Living the Dream: Sarah Vasega

Sarah Vasega
Director of Retail Operations
Aloha Green Apothecary
Honolulu, HI

The term “island time” is used endearingly to describe a leisurely pace or delay in arrival. In the case of obtaining medical cannabis or running a business, it can be inconvenient at best and crippling at worst. The state of Hawaii has approximately 27,000 registered medical cannabis patients at the time of this writing. After being diagnosed with one or more of the state’s 15 qualifying conditions by a physician or advanced practice registered nurse, personal information and a fee must be submitted to the Medical Cannabis Registry for processing. The registry program stores patient and caregiver data and issues the state’s 329 Medical Cannabis Card that allows access to dispensaries and legal possession of cannabis products.
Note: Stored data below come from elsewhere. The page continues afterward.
(** after the rejoin of src/code.ts no soft break is left in the text,
    when the space is not configured as one *)
Lemma rejoin_leaves_no_soft_break (cfg : CodeTs.ProcessingConfig)
    (text : Js.jsstring) (containerWidth fontSize : float) :
  formsNoRange (CodeTs.softBreakChars cfg) = true ->
  ~ In Js.SPACE (CodeTs.softBreakChars cfg) ->
  exists rejoined,
    CodeTs.removeLineBreaksJapanesePriority cfg text containerWidth
      fontSize true = Some rejoined
    /\ forall c, In c rejoined ->
                 In c (CodeTs.softBreakChars cfg) -> c = Js.LF.
Proof.
  intros Hclass Hspace. rewrite (rejoin_formsNoRange _ _ _ _ _ Hclass).
  cbn [negb andb]. eexists. split; [reflexivity|].
  intros c Hc Hsoft.
  destruct (Z.eq_dec c Js.LF) as [Heq|Hne]; [exact Heq|exfalso].
  set (q := fun x => existsb (Z.eqb x) (CodeTs.softBreakChars cfg)
                     && negb (x =? Js.LF)%Z).
  assert (Hq : q c = true).
  { unfold q. apply andb_true_iff. split.
    - apply existsb_exists. exists c. split; [exact Hsoft|apply Z.eqb_refl].
    - apply negb_true_iff. now apply Z.eqb_neq. }
  set (rejoined := rejoinLines _ _ _) in *.
  assert (Hfree : filter q rejoined = []).
  { unfold rejoined, rejoinLines.
    apply join_free; [unfold q; apply andb_false_r|].
    apply joinLines_free.
    - intros a b. apply combineLines_free_codeTs.
      unfold q. apply andb_false_iff. left.
      destruct (existsb _ _) eqn:E; [|reflexivity].
      apply existsb_exists in E as (x & Hx & Hsx).
      apply Z.eqb_eq in Hsx. subst x. contradiction.
    - intros l Hl. apply filter_empty_iff. intros x Hx.
      pose proof (splitOn_lines_clean _ _ l Hl x Hx) as Hclean.
      apply breakMatcher_false in Hclean as [_ Hclean].
      unfold q. now rewrite Hclean. }
  assert (Hin : In c (filter q rejoined))
    by (apply filter_In; split; assumption).
  rewrite Hfree in Hin. destruct Hin.
Qed.

Lemma convert_after_rejoin (cfg : CodeTs.ProcessingConfig)
    (text : Js.jsstring) (containerWidth fontSize : float) :
  forallb isLiteralPattern (CodeTs.softBreakChars cfg) = true ->
  formsNoRange (CodeTs.softBreakChars cfg) = true ->
  ~ In Js.SPACE (CodeTs.softBreakChars cfg) ->
  exists rejoined,
    CodeTs.removeLineBreaksJapanesePriority cfg text containerWidth
      fontSize true = Some rejoined
    /\ convertSoftBreaksToHard (CodeTs.softBreakChars cfg) rejoined
       = Some rejoined.
Proof.
  intros Hliteral Hclass Hspace.
  destruct (rejoin_leaves_no_soft_break cfg text containerWidth fontSize
              Hclass Hspace) as (rejoined & Hrejoin & Hnone).
  exists rejoined. split; [exact Hrejoin|].
  rewrite (convert_literal_as_map _ _ Hliteral). f_equal.
  rewrite <- (map_id rejoined) at 2.
  apply map_ext_in. intros x Hx.
  destruct (existsb (Z.eqb x) (CodeTs.softBreakChars cfg)) eqn:E;
    [|reflexivity].
  apply existsb_exists in E as (y & Hy & Hxy). apply Z.eqb_eq in Hxy.
  subst y. symmetry.
  exact (Hnone x Hx Hy).
Qed.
Recently, due to staffing shortages at the Hawaii Medical Cannabis Registry, wait times for medical cannabis cards have increased drastically. An office that normally operates with just seven employees now has four open positions to fill. A few months ago, after a doctor’s approval, patients received a digital card within one to two business days. Currently, the same card will be received in seven to 10 business days.

With the best intentions, the state registry has expedited the process for certain conditions, such as cancer, and is able to issue those cards much faster. A patient with post-traumatic stress disorder however, may wait more than a week to gain access to a dispensary. Dispensaries are experiencing slower growth as a result and are anticipating the onboarding of state employees to remedy the slowdown.
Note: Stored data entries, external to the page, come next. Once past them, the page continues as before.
(** Calling an [async function]: the body runs, and the caller gets the
    promise; a throw of the body rejects it, and nothing is thrown at the
    call. *)
Definition async (body : M unit) : M (Promise unit) := fun s =>
  match body s with
  | (Normal _, s1, t1) | (Returned, s1, t1) => (Normal (Fulfilled tt), s1, t1)
  | (Threw e, s1, t1) => (Normal (Rejected e), s1, t1)
  | (Suspended, s1, t1) => (Normal Pending, s1, t1)
  end.

(** Calling a [function (...): void]. *)
Definition function_void (body : M unit) : M unit := fun s =>
  match body s with
  | (Returned, s1, t1) => (Normal tt, s1, t1)
  | r => r
  end.

Definition console_log (msg : string) (args : list LogArg) : M unit :=
  emit (Console Log msg args).
Definition console_warn (msg : string) (args : list LogArg) : M unit :=
  emit (Console Warn msg args).
Definition console_error (msg : string) (args : list LogArg) : M unit :=
  emit (Console Error msg args).

(** ** Reads of browser globals *)

(** Naming a global that is not declared throws a ReferenceError. *)
Definition ReferenceError (global : string) : Thrown :=
  ErrorObject (global ++ " is not defined") None.

(** [typeof window === 'undefined'] *)
Definition typeof_window_undefined (env : Env) : M bool :=
  match window env with
  | None => emit (Probe CapWindow false) ;; ret true
  | Some _ => emit (Probe CapWindow true) ;; ret false
  end.

(** A test on a global, [window] or [navigator]: ['x' in window],
    ['x' in navigator], [window.isSecureContext].  Where the global is
    not declared, naming it throws. *)
Definition probe {G} (c : Capability) (global : option G) (name : string)
    (holds : G -> bool) : M bool :=
  match global with
  | Some g => emit (Probe c (holds g)) ;; ret (holds g)
  | None => throw (ReferenceError name)
  end.

Definition is_some {A} (o : option A) : bool :=
  match o with Some _ => true | None => false end.

Definition serviceWorker_in_navigator_ (env : Env) : M bool :=
  probe CapServiceWorker (navigator env) "navigator"
        serviceWorker_in_navigator.
Definition PushManager_in_window_ (env : Env) : M bool :=
  probe CapPushManager (window env) "window" PushManager_in_window.
Definition Notification_in_window (env : Env) : M bool :=
  probe CapNotification (window env) "window"
        (fun w => is_some (Notification_global w)).
Definition window_isSecureContext (env : Env) : M bool :=
  probe CapSecureContext (window env) "window" isSecureContext.

(** [navigator.userAgent] *)
Definition navigator_userAgent (env : Env) : M string :=
  match navigator env with
  | Some n => ret (userAgent n)
  | None => throw (ReferenceError "navigator")
  end.

(** [Notification.permission] *)
Definition Notification_permission (env : Env) : M NotificationPermission :=
  match window env with
  | Some w =>
      match Notification_global w with
      | Some p => emit (ReadPermission p) ;; ret p
      | None => throw (ReferenceError "Notification")
      end
  | None => throw (ReferenceError "Notification")
  end.

(** ** Collaborator calls *)

Definition call_async {A} (ev : Promise A -> Event) (p : Promise A) : M A :=
  emit (ev p) ;; await p.

Definition call_sync {A} (ev : Sync A -> Event) (r : Sync A) : M A :=
  emit (ev r) ;; complete r.

(** The narrowing of [if (token)] on a [string | null]: the branch is
    taken with the string when it is not empty. *)
Definition if_truthy (o : option string) : option string :=
  match o with
  | Some s => if truthy s then Some s else None
  | None => None
  end.

(** ** registerDeviceOnBackend (lines 32-50) *)

Definition registerDeviceOnBackend (world : World) (token : string)
    (type : string) : M (Promise unit) :=
  async (
    console_log ("[TEST LOG] Attempting to register device on backend for "
                 ++ type ++ " platform") [] ;;
    console_log ("[TEST LOG] Token length: "
                 ++ nat_to_string (String.length token)
                 ++ ", Token preview: " ++ substring0 30 token ++ "...") [] ;;
    try_catch (
      let url := "/mobcash/devices/" in
      let payload := {| registration_id := token; type_ := type |} in
      call_async ImportApi (import_api world) ;;
      call_async (ApiPost url payload) (api_post world url payload) ;;
      console_log "[TEST LOG] Device successfully registered on backend" []
    ) (fun error =>
      console_error "[TEST LOG] Error registering device on backend:"
                    [AThrown error])
  ).

(** ** showNativeNotification (lines 55-98) *)

Definition data_url (data : option (gmap string string)) : option string :=
  match data with
  | Some d => d !! "url"
  | None => None
  end.

(** The handler assigned to [notification.onclick] (lines 82-92). *)
Definition onclick (h : ClickHandler) : M unit :=
  function_void (
    emit PreventDefault ;;
    emit WindowFocus ;;
    match if_truthy (data_url (captured_data h)) with
    | Some url => emit (WindowOpen url "_blank")
    | None => ret tt
    end ;;
    emit NotificationClose
  ).

Definition showNativeNotification (env : Env) (host : NotifierWorld)
    (title body : string) (data : option (gmap string string)) : M unit :=
  function_void (
    undefined <- typeof_window_undefined env ;;
    unavailable <- (if undefined then ret true
                    else present <- Notification_in_window env ;;
                         ret (negb present)) ;;
    when unavailable (
      console_warn "[TEST LOG] Notification API not available" [] ;;
      return_) ;;
    permission <- Notification_permission env ;;
    when (negb (permission_eqb permission PermGranted)) (
      console_warn "[TEST LOG] Notification permission not granted" [] ;;
      return_) ;;
    try_catch (
      let options := {|
        Options.body := body;
        Options.icon := Channel.icon NOTIFICATION_CHANNEL;
        Options.badge := Channel.badge NOTIFICATION_CHANNEL;
        Options.tag := Channel.id NOTIFICATION_CHANNEL ++ "_"
                       ++ Z_to_string (Date_now host);
        Options.requireInteraction :=
          Channel.requireInteraction NOTIFICATION_CHANNEL;
        Options.data := data;
        Options.vibrate := Channel.vibrate NOTIFICATION_CHANNEL
      |} in
      call_sync (NewNotification title options)
                (Notification_constructor host title options) ;;
      emit (SetOnclick {| captured_data := data |}) ;;
      console_log "[TEST LOG] Native notification displayed successfully" []
    ) (fun error =>
      console_error "[TEST LOG] Error showing native notification:"
                    [AThrown error])
  ).
Lemma pow2_xO (p : positive) : 2 ^ Zpos p~0 = 2 ^ Zpos p * 2 ^ Zpos p.
Proof.
  rewrite <- Z.pow_add_r by lia. f_equal. lia.
Qed.

Lemma pow2_xI (p : positive) : 2 ^ Zpos p~1 = 2 * (2 ^ Zpos p * 2 ^ Zpos p).
Proof.
  rewrite <- Z.pow_add_r, <- Z.pow_succ_r by lia. f_equal. lia.
Qed.

Lemma iter_shr_1_div (p : positive) :
  forall mrs, 0 <= shr_m mrs ->
    shr_m (iter_pos shr_1 p mrs) = shr_m mrs / 2 ^ Zpos p.
Proof.
  induction p as [p IH|p IH|]; intros mrs Hm; cbn [iter_pos].
  - rewrite IH by (apply iter_shr_1_nonneg, shr_1_nonneg, Hm).
    rewrite IH by (apply shr_1_nonneg, Hm).
    rewrite shr_1_half by exact Hm.
    assert (0 < 2 ^ Zpos p) by (apply Z.pow_pos_nonneg; lia).
    rewrite !Z.div_div by lia.
    now rewrite pow2_xI.
  - rewrite IH by (apply iter_shr_1_nonneg, Hm).
    rewrite IH by exact Hm.
    assert (0 < 2 ^ Zpos p) by (apply Z.pow_pos_nonneg; lia).
    rewrite Z.div_div by lia.
    now rewrite pow2_xO.
  - rewrite shr_1_half by exact Hm. reflexivity.
Qed.

(** [shr_fexp] divides the mantissa by the power of two that brings the
    exponent up to the format's, rounding down. *)
Lemma shr_fexp_floor (prec emax m e : Z) (l : location) :
  0 <= m ->
  let n := Z.max 0 (fexp prec emax (Zdigits2 m + e) - e) in
  shr_m (fst (shr_fexp prec emax m e l)) = m / 2 ^ n
  /\ snd (shr_fexp prec emax m e l) = e + n.
Proof.
  intros Hm n. subst n. unfold shr_fexp, shr.
  assert (H0 : shr_m (shr_record_of_loc m l) = m)
    by (destruct l as [|[]]; reflexivity).
  destruct (fexp prec emax (Zdigits2 m + e) - e) as [|p|p]; cbn [fst snd].
  - rewrite H0, Z.div_1_r. split; lia.
  - rewrite iter_shr_1_div by (rewrite H0; exact Hm).
    rewrite H0. split; [f_equal; f_equal; lia | lia].
  - rewrite H0. cbn [Z.max]. rewrite Z.div_1_r. split; lia.
Qed.
(** The local [url_fname] of [init]: the URL as a usable file name,
    [ofxurl.partition('/')[2][1:].replace('/','_').replace('&','+')]. *)
Definition url_fname (ofxurl : string) : string :=
  Py.replace "&" "+"
    (Py.replace "/" "_"
       (Py.slice_from 1 (Py.partition "/" ofxurl).2)).

(** The local [k_width] of [print_kv_list] after its first loop. *)
Definition k_width (kv_list : list (string * string)) : nat :=
  fold_left (fun k_width kv =>
               if k_width <? String.length kv.1 then String.length kv.1
               else k_width)
            kv_list 0.

Section Program.

(** The environment and the protocol library [testofx], which the
    program consumes through these interfaces. *)

(** [os.environ['HOME']] *)
Variable HOME : string.
(** [testofx.REQ_NAME_OFX_PROFILE] *)
Variable REQ_NAME_OFX_PROFILE : string.
(** [testofx.OFXServerInstance(url, fid, org)] *)
Variable new_OFXServerInstance :
  string -> option string -> option string -> OFXServerInstance.
(** [testofx.OFXTestClient(output=o).send_req(name, server)]: the lines
    the client prints and the response, or the error it raises. *)
Variable OFXTestClient_send_req :
  bool -> string -> OFXServerInstance -> list string * Exc Response.
(** [testofx.OFXFile(text)] *)
Variable new_OFXFile : string -> Exc OFXFile.
(** [time.asctime()] at the n-th reading of the clock *)
Variable time_asctime : nat -> string.
(** [json.dumps(dict(headers))] *)
Variable json_dumps : gmap string string -> string.
(** [str(args)] *)
Variable str_Namespace : Namespace -> string.

(** Module-level constants; each is the outcome of a [format] call
    evaluated when the module is loaded. *)
Definition DATA_DIR : Exc string :=
  Py.format "{}/.{}" [VStr HOME; VStr PROGRAM_NAME].

Definition FIS_DIR : Exc string :=
  exc_bind (fun data_dir => Py.format "{}/{}" [VStr data_dir; VStr "fi"]) DATA_DIR.

Definition FI_DIR_FMT : Exc string :=
  exc_bind (fun fis_dir => Py.format "{}/{}" [VStr fis_dir; VStr "{}-{}-{}"]) FIS_DIR.

Definition init (server : OFXServerInstance) : M unit :=
  let url_fname := url_fname (ofxurl server) in
  fmt ← eval FI_DIR_FMT;
  d ← eval (Py.format fmt [VStr url_fname; VStr (fid server); VStr (org server)]);
  modify (set_fi_dir d) ;;
  data_dir ← eval DATA_DIR;
  makedirs data_dir ;;
  fis_dir ← eval FIS_DIR;
  makedirs fis_dir ;;
  d ← gets fi_dir;
  makedirs d.

Definition print_debug (msg : string) : M unit :=
  if debug then
    line ← eval (Py.format "DEBUG: {}" [VStr msg]);
    print line
  else mret tt.

Definition print_header (msg : string) (lvl : Z) : M unit :=
  under_char ←
    (if (lvl =? 1)%Z then mret "#"%char
     else if (lvl =? 2)%Z then mret "="%char
     else if (lvl =? 3)%Z then mret "-"%char
     else
       m ← eval (Py.format "Unknown lvl: {}" [VInt lvl]);
       raise (ValueError m));
  print msg ;;
  print (Py.repeat_char under_char (String.length msg)).

Definition print_kv_list (kv_list : list (string * string)) : M unit :=
  let k_width := k_width kv_list in
  for_each kv_list (fun kv =>
    line ← eval (Py.format "{:{}} {}"
                   [VStr (kv.1 +:+ ":"); VInt (Z.of_nat k_width + 1); VStr kv.2]);
    print line).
Since the opening of Hawaii’s first dispensaries in August 2017, we have seen turnaround times for medical card issuances vary from eight weeks to one business day. We see a direct correlation between sales revenue and the length of time patients wait for medical cards. This is evident when a batch of medical cards are approved and delivered, and we see a spike in sales from first-time customers.

Fortunately, patients can renew their cards prior to expiration and avoid a lapse if they act early enough. However, those who are getting their card for the first time are at the mercy of the efficiency of the state-run program. Though the current delays are not ideal for anyone, we are hopeful that the state will find qualified applicants to fill these important roles.

In any business or operation, systems are only as reliable as the humans who are relied upon to execute them.